Physics- Informed Neural Network and Experimental Investigations for Analysing Adsorption Kinetics of Desiccant Coated Energy Exchanger Under Tropical Climatic Condition
Gaurav Priyadrashi (Roll No. 519me1011)
ME-215 (Conference Room)
Date & Time
22 Sep 2023 10:30 AM
To improve the energy exchange abilities, and to enhance indoor air quality, desiccant coated energy exchanger (DCEE) is a capable substitute compared to conventional energy exchangers such as fixed beds and desiccant wheels. Thus, in the present study, a novel data-driven modelling methodology utilizing physics-informed neural networks (PINNs) is developed to predict the exit parameters of DCEE during adsorption.

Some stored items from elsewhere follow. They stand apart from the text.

(* ===== verification/Worker.v ===== *)
(** * The worker: [include/worker/worker.h], [src/worker/worker.cc],
      [include/spec/value.h]

    The worker is the versioned key-value store: it writes values, makes the
    cell of every new version, and keeps the branches and latest versions.  The
    table of heads is any [HeadVersion], the storage any [ChunkStore]. *)

From S2P Require Import Prelude Types Slice HashVal Chunk RollingHash Node Chunker.
From S2P Require Import Store Cursor Builder Advanced Objects Cell HeadVersion.

(** [struct Value]. *)
Record Value := mkValue {
  val_type : UType;
  val_base : Hash;
  val_pos : Z;
  val_dels : Z;
  val_vals : list Slice;
  val_keys : list Slice;
  val_ctx : Slice
}.

Record Worker (HV St : Type) := mkWorker {
  head_ver_ : HV;
  w_store : St
}.
Arguments mkWorker {HV St}.
Arguments head_ver_ {HV St}.
Arguments w_store {HV St}.

Section Worker.
Context `{HashFunction} `{Uninit} `{StdSort}.
Context {St : Type} `{ChunkStore St} {HV : Type} `{HeadVersion HV}.
Variable (params : NodeKind -> ChunkerParams) (fuel : nat).
Implicit Types (w : Worker HV St) (key branch : Slice).

Definition set_head w (hv : HV) : Worker HV St := mkWorker hv (w_store w).
Definition set_store w (st : St) : Worker HV St := mkWorker (head_ver_ w) st.

(** ** Queries *)

(** [Exists(ver)]. *)
Definition Exists_ver w (ver : Hash) : bool := cs_Exists (w_store w) ver.

(** [GetBranchHead]: the error code and [*ver]. *)
Definition GetBranchHead w key branch : ErrorCode * Hash :=
  let '(found, ver) := GetBranch (head_ver_ w) key branch in
  (if found : bool then kOK else kBranchNotExists, ver).

(** [Get(key, ver)]. *)
Definition Get_ver w key (ver : Hash) : option (ErrorCode * UCell) :=
  u ← UCell_Load (w_store w) ver;
  match u with
  | None => Some (kUCellNotExists, None)
  | Some _ =>
      k ← ucell_key u;
      if negb (slice_eq k key) then Some (kInconsistentKey, u) else Some (kOK, u)
  end.

(** [Get(key, branch)]. *)
Definition Get_branch w key branch : option (ErrorCode * UCell) :=
  let '(found, ver) := GetBranch (head_ver_ w) key branch in
  if negb found then
    Some (if ExistsKey (head_ver_ w) key then kBranchNotExists else kKeyNotExists, None)
  else Get_ver w key ver.

(** [GetChunk]. *)
Definition Worker_GetChunk w (ver : Hash) : ErrorCode * Chunk :=
  let c := cs_Get (w_store w) ver in
  (if chunk_empty c then kChunkNotExists else kOK, c).

Definition ListKeys w : ErrorCode * list Slice := (kOK, ListKey (head_ver_ w)).
Definition ListBranches w key : ErrorCode * list Slice := (kOK, ListBranch (head_ver_ w) key).
Definition Worker_Exists w key : ErrorCode * bool := (kOK, ExistsKey (head_ver_ w) key).
Definition Worker_ExistsBranch w key branch : ErrorCode * bool :=
  (kOK, ExistsBranch (head_ver_ w) key branch).
Definition Worker_IsBranchHead w key branch (ver : Hash) : ErrorCode * bool :=
  (kOK, IsBranchHead (head_ver_ w) key branch ver).
Definition GetLatestVersions w key : ErrorCode * list Hash := (kOK, GetLatest (head_ver_ w) key).
Definition IsLatestVersion w key (ver : Hash) : ErrorCode * bool :=
  (kOK, IsLatest (head_ver_ w) key ver).

(** ** Writing values

    The result of a writer is the error code, what was assigned to [*ver]
    ([None] if nothing was) and the state. *)

Definition CheckString (val : Value) : ErrorCode :=
  if hash_empty (val_base val) then
    if length (val_vals val) =? 1 then kOK else kInvalidValue
  else kInvalidValue.

(** [!val.dels && val.vals.empty()]: the original value is taken. *)
Definition is_origin (val : Value) (vs : list Slice) : bool :=
  (val_dels val =? 0)%Z && (length vs =? 0).

(** The end of an update: [Hash::kNull] is a failure. *)
Definition modified (fail : ErrorCode) (r : Hash * St) : ErrorCode * Hash * St :=
  if hash_eq (fst r) hash_kNull then (fail, None, snd r) else (kOK, fst r, snd r).

(** The end of a creation: an empty object is a failure. *)
Definition created (fail : ErrorCode) (r : option SeqNode * St) : option (ErrorCode * Hash * St) :=
  match fst r with
  | None => Some (fail, None, snd r)
  | Some n => h ← chunk_hash (chunk_ n); Some (kOK, hash_Clone h, snd r)
  end.

Definition WriteBlob (st : St) (val : Value) : option (ErrorCode * Hash * St) :=
  if hash_empty (val_base val) then
    match val_vals val with
    | [v] => r ← SBlob_new params fuel st v; created kFailedCreateSBlob r
    | _ => Some (kInvalidValue, None, st)
    end
  else if is_origin val (val_vals val) then Some (kOK, val_base val, st)
  else if 1 <? length (val_vals val) then Some (kInvalidValue, None, st)
  else
    sblob ← SBlob_load st (val_base val);
    let slice := match val_vals val with [] => [] | v :: _ => v end in
    r ← SBlob_Splice params fuel st sblob (val_pos val) (Z.to_nat (val_dels val)) slice;
    Some (modified kFailedModifySBlob r).

Definition WriteList (st : St) (val : Value) : option (ErrorCode * Hash * St) :=
  if hash_empty (val_base val) then
    r ← SList_new params fuel st (val_vals val); created kFailedCreateSList r
  else if is_origin val (val_vals val) then Some (kOK, val_base val, st)
  else
    list ← SList_load st (val_base val);
    r ← SList_Splice params fuel st list (val_pos val) (Z.to_nat (val_dels val)) (val_vals val);
    Some (modified kFailedModifySList r).

Definition WriteMap (st : St) (val : Value) : option (ErrorCode * Hash * St) :=
  if hash_empty (val_base val) then
    if negb (length (val_keys val) =? length (val_vals val)) then Some (kInvalidValue, None, st)
    else r ← SMap_new params fuel st (val_keys val) (val_vals val); created kFailedCreateSMap r
  else if is_origin val (val_vals val) then Some (kOK, val_base val, st)
  else if 1 <? length (val_keys val) then
    if negb (length (val_keys val) =? length (val_vals val)) || negb (val_dels val =? 0)%Z
    then Some (kInvalidValue, None, st)
    else
      map ← SMap_load st (val_base val);
      r ← SMap_SetMany params fuel st map (val_keys val) (val_vals val);
      Some (modified kFailedModifySMap r)
  else if negb (length (val_keys val) =? 1) || (length (val_keys val) <? length (val_vals val))
  then Some (kInvalidValue, None, st)
  else
    mkey ← head (val_keys val);
    map ← SMap_load st (val_base val);
    r ← (if negb (val_dels val =? 0)%Z then SMap_Remove params fuel st map mkey
         else v ← head (val_vals val); SMap_Set params fuel st map mkey v);
    Some (modified kFailedModifySMap r).

Definition WriteSet (st : St) (val : Value) : option (ErrorCode * Hash * St) :=
  if hash_empty (val_base val) then
    r ← SSet_new params fuel st (val_keys val); created kFailedCreateSSet r
  else if is_origin val (val_keys val) then Some (kOK, val_base val, st)
  else if negb (length (val_keys val) =? 1) then Some (kInvalidValue, None, st)
  else
    mkey ← head (val_keys val);
    set ← SSet_load st (val_base val);
    r ← (if negb (val_dels val =? 0)%Z then SSet_Remove params fuel st set mkey
         else SSet_Set params fuel st set mkey);
    Some (modified kFailedModifySSet r).

Definition PutUnkeyed (st : St) (val : Value) : option (ErrorCode * Hash * St) :=
  match val_type val with
  | UBlob => WriteBlob st val
  | UList => WriteList st val
  | UMap => WriteMap st val
  | USet => WriteSet st val
  | _ => Some (kTypeUnsupported, None, st)
  end.

(** [UpdateLatestVersion]. *)
Definition UpdateLatestVersion (hv : HV) (u : UCell) : option HV :=
  prev_ver1 ← ucell_preHash u false;
  prev_ver2 ← ucell_preHash u true;
  ver ← ucell_hash u;
  key ← ucell_key u;
  Some (PutLatest hv key prev_ver1 prev_ver2 ver).

(** The common part of the two [CreateUCell]. *)
Definition finish_cell w (r : UCell * St) : option (ErrorCode * Hash * Worker HV St) :=
  let '(u, st) := r in
  match u with
  | None => Some (kFailedCreateUCell, None, set_store w st)
  | Some _ =>
      h ← ucell_hash u;
      hv ← UpdateLatestVersion (head_ver_ w) u;
      Some (kOK, hash_Clone h, mkWorker hv st)
  end.

Definition CreateUCell w key (utype : UType) (utype_data ctx : Slice) (prev_ver1 prev_ver2 : Hash) :
  option (ErrorCode * Hash * Worker HV St) :=
  r ← UCell_Create (w_store w) utype key utype_data ctx prev_ver1 prev_ver2; finish_cell w r.

Definition CreateUCell_hash w key (utype : UType) (utype_hash : Hash) (ctx : Slice)
    (prev_ver1 prev_ver2 : Hash) : option (ErrorCode * Hash * Worker HV St) :=
  r ← UCell_Create_hash (w_store w) utype key utype_hash ctx prev_ver1 prev_ver2; finish_cell w r.

(** [WriteUCell]. *)
Definition WriteUCell w key (val : Value) (prev_ver1 prev_ver2 : Hash) :
  option (ErrorCode * Hash * Worker HV St) :=
  match val_type val with
  | UString =>
      match CheckString val with
      | kOK => data ← head (val_vals val);
               CreateUCell w key UString data (val_ctx val) prev_ver1 prev_ver2
      | ec => Some (ec, None, w)
      end
  | _ =>
      r ← PutUnkeyed (w_store w) val;
      let '(ec, root, st) := r in
      match ec with
      | kOK => CreateUCell_hash (set_store w st) key (val_type val) root (val_ctx val)
                 prev_ver1 prev_ver2
      | _ => Some (ec, None, set_store w st)
      end
  end.

(** ** Put and Merge *)

(** [Put(key, val, prev_ver)]. *)
Definition Put_prev w key (val : Value) (prev_ver : Hash) :
  option (ErrorCode * Hash * Worker HV St) :=
  if hash_eq prev_ver hash_kNull || Exists_ver w prev_ver
  then WriteUCell w key val prev_ver None
  else Some (kReferringVersionNotExist, None, w).

(** [Put(key, val, branch, prev_ver)]. *)
Definition Put_at w key (val : Value) branch (prev_ver : Hash) :
  option (ErrorCode * Hash * Worker HV St) :=
  r ← Put_prev w key val prev_ver;
  let '(ec, ver, w') := r in
  Some (ec, ver,
        if bool_decide (ec = kOK) && negb (slice_empty branch)
        then set_head w' (PutBranch (head_ver_ w') key branch ver) else w').

(** [Put(key, val, branch)]: on top of the head of the branch. *)
Definition Put_branch w key (val : Value) branch : option (ErrorCode * Hash * Worker HV St) :=
  Put_at w key val branch (snd (GetBranch (head_ver_ w) key branch)).

(** [Merge(key, val, ref_ver1, ref_ver2)]. *)
Definition Merge_vers w key (val : Value) (ref_ver1 ref_ver2 : Hash) :
  option (ErrorCode * Hash * Worker HV St) :=
  if Exists_ver w ref_ver1 && Exists_ver w ref_ver2
  then WriteUCell w key val ref_ver1 ref_ver2
  else Some (kReferringVersionNotExist, None, w).

(** [Merge(key, val, tgt_branch, ref_ver)]. *)
Definition Merge_ver w key (val : Value) (tgt_branch : Slice) (ref_ver : Hash) :
  option (ErrorCode * Hash * Worker HV St) :=
  let '(found, tgt_ver) := GetBranch (head_ver_ w) key tgt_branch in
  if negb found then Some (kBranchNotExists, None, w)
  else
    r ← Merge_vers w key val tgt_ver ref_ver;
    let '(ec, ver, w') := r in
    Some (ec, ver,
          if bool_decide (ec = kOK)
          then set_head w' (PutBranch (head_ver_ w') key tgt_branch ver) else w').

(** [Merge(key, val, tgt_branch, ref_branch)]. *)
Definition Merge_branch w key (val : Value) (tgt_branch ref_branch : Slice) :
  option (ErrorCode * Hash * Worker HV St) :=
  let '(found, ref_ver) := GetBranch (head_ver_ w) key ref_branch in
  if negb found then Some (kBranchNotExists, None, w)
  else Merge_ver w key val tgt_branch ref_ver.

(** ** Branches *)

(** [Branch(key, ver, new_branch)]. *)
Definition Branch_ver w key (ver : Hash) (new_branch : Slice) : ErrorCode * Worker HV St :=
  if ExistsBranch (head_ver_ w) key new_branch then (kBranchExists, w)
  else if Exists_ver w ver
  then (kOK, set_head w (PutBranch (head_ver_ w) key new_branch ver))
  else (kReferringVersionNotExist, w).

(** [Branch(key, old_branch, new_branch)]. *)
Definition Branch w key (old_branch new_branch : Slice) : ErrorCode * Worker HV St :=
  let '(found, ver) := GetBranch (head_ver_ w) key old_branch in
  if negb found then (kBranchNotExists, w) else Branch_ver w key ver new_branch.

Definition Rename w key (old_branch new_branch : Slice) : option (ErrorCode * Worker HV St) :=
  if negb (ExistsBranch (head_ver_ w) key old_branch) then Some (kBranchNotExists, w)
  else if ExistsBranch (head_ver_ w) key new_branch then Some (kBranchExists, w)
  else hv ← RenameBranch (head_ver_ w) key old_branch new_branch; Some (kOK, set_head w hv).

Definition Delete w key branch : ErrorCode * Worker HV St :=
  if negb (ExistsBranch (head_ver_ w) key branch) then (kBranchNotExists, w)
  else (kOK, set_head w (RemoveBranch (head_ver_ w) key branch)).

(** ** Restart: the constructor's loop over the chunks of the store, in the
    order of its iterator. *)
Fixpoint replay_cells (chunks : list Chunk) (hv : HV) : option HV :=
  match chunks with
  | [] => Some hv
  | c :: chunks' =>
      t ← chunk_type c;
      match t with
      | kCell => u ← UCell_of_chunk c; hv' ← UpdateLatestVersion hv u; replay_cells chunks' hv'
      | _ => replay_cells chunks' hv
      end
  end.

End Worker.
(** Only the store grew. *)
Lemma wf_store w hv st :
  worker_wf w -> hv = head_ver_ w -> grows (w_store w) st -> worker_wf (mkWorker hv st).
Proof.
  intros [Hh Hl] -> Hg. split; simpl.
  - intros k b h E. destruct (Hh _ _ _ E) as [W S]. eauto using stored_grows.
  - intros k vs E. destruct (Hl _ _ E) as [N S]. eauto using stored_grows.
Qed.

Lemma wf_new_version w st v w' :
  puts_succeed (St := St) -> worker_wf w -> new_version w st v w' -> worker_wf w'.
Proof.
  intros Hp Hw Hn. pose proof (nv_grows _ _ _ _ Hn) as Hg. pose proof (nv_stored _ _ _ _ Hp Hn) as Hs.
  split; rewrite (nv_head _ _ _ _ Hn).
  - intros k b h. rewrite PutLatest_heads. intros E. destruct (wf_heads _ Hw _ _ _ E) as [W S].
    eauto using stored_grows.
  - intros k vs. rewrite PutLatest_latest, ver_hash_Clone. case_decide as Hd; intros E.
    + simplify_eq. split; [set_solver|]. intros h [[[Hh _]%elem_of_difference _]%elem_of_difference|
        ->%elem_of_singleton]%elem_of_union; [|done].
      destruct (latest _ _) as [vs|] eqn:El; [|set_solver].
      eapply stored_grows; [|done]. by apply (wf_latest _ Hw _ _ El).
    + destruct (wf_latest _ Hw _ _ E) as [N S]. eauto using stored_grows.
Qed.

Lemma wf_PutBranch w k b h :
  worker_wf w -> hash_wf h -> stored (w_store w) h ->
  worker_wf (set_head w (PutBranch (head_ver_ w) k b h)).
Proof.
  intros Hw W S. split; simpl.
  - intros k' b' h'. rewrite PutBranch_heads, hash_Clone_wf by done. unfold upd.
    case_decide; intros E; simplify_eq; [done|by apply (wf_heads _ Hw) in E].
  - intros k' vs. rewrite PutBranch_latest. by apply (wf_latest _ Hw).
Qed.

(** What one operation does to the invariant, the store and, if it fails, the
    tables. *)
Record step_ok w (ec : ErrorCode) w' : Prop := {
  so_wf : worker_wf w';
  so_grows : grows (w_store w) (w_store w');
  so_frame : ec <> kOK -> head_ver_ w' = head_ver_ w
}.

Lemma step_refl w ec : worker_wf w -> step_ok w ec w.
Proof. by split. Qed.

The performance characteristics of DCEE are evaluated using PINNs by considering different input and design parameters. Good agreement is obtained between the PINN and experimental results for both the steady-state and transient cases, proving the PINN method's capability in solving multiple physics-based PDEs on a single domain with maximum discrepancy of ±7.8%. The SEM results concluded that a uniform coating is formed on the fin tube. Further, the water vapor adsorption isotherm is evaluated. The experimental analysis of the adsorption kinetics of silica gel shows that the water uptake capability is about 0.35 g.g-1.